Problem statement: For the records that follow, please set down exactly the lines between the one holding "of 1e-16 s are" and the one holding "entry is either", inclusive, and only those.

Dataset records:

(** * Vision MCP: webcam still-frame and burst capture (vision_mcp.py)

    A shallow embedding of the camera session manager of [vision_mcp.py]
    and the properties of its open / capture / burst operations.

    Modelling conventions.
    - Python [int] is [Z].  Where the rounding of a [float] can change
      an integer result (the frame count computed from the duration) the
      float is a binary64 value, computed with the IEEE 754 specification
      of the Standard Library ([SpecFloat]), and [float(int)] raises
      OverflowError outside the binary64 range.  A float that is a time
      in seconds or a device property (clock readings, sleeps, the
      period, fps) is an exact rational [Q]: rounding errors of the order
      of 1e-16 s are left out.  The sizes passed to [vision_start] are
      taken to be in the binary64 range.
    - Python [str] is [string]; a character is a code point below 256.
    - The module-level dict [_CAM] is the record [cam_t]; its ["props"]
      entry is either the empty dict or the four-key dict built by
      [_open_cam], hence an [option props_t].
    - Everything outside the interpreter (OpenCV, the clock, the file
      system) is an environment [Env] of oracles.  An oracle answers from
      the whole history of external calls made so far, so a device, a
      clock or a disk may behave in any deterministic way.  Every external
      call is appended to the [trace] of the state, oldest first.
    - A tool body is a computation in the monad [M]: it threads the state
      and either returns a value or raises a Python exception; effects
      performed before a raise stay in the state.
    - [log.info] only writes diagnostics to stderr and is left out. *)

From Stdlib Require Import ZArith QArith Qround Qminmax List String Ascii Bool Lia Lqa.
From Stdlib Require Import DecimalString DecimalNat.
From Stdlib Require Strings.Byte.
From Stdlib Require Floats.SpecFloat.
Import ListNotations.
Local Open Scope string_scope.
Local Open Scope list_scope.
Local Open Scope Z_scope.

Result for this task:
      of 1e-16 s are left out.  The sizes passed to [vision_start] are
      taken to be in the binary64 range.
    - Python [str] is [string]; a character is a code point below 256.
    - The module-level dict [_CAM] is the record [cam_t]; its ["props"]
      entry is either the empty dict or the four-key dict built by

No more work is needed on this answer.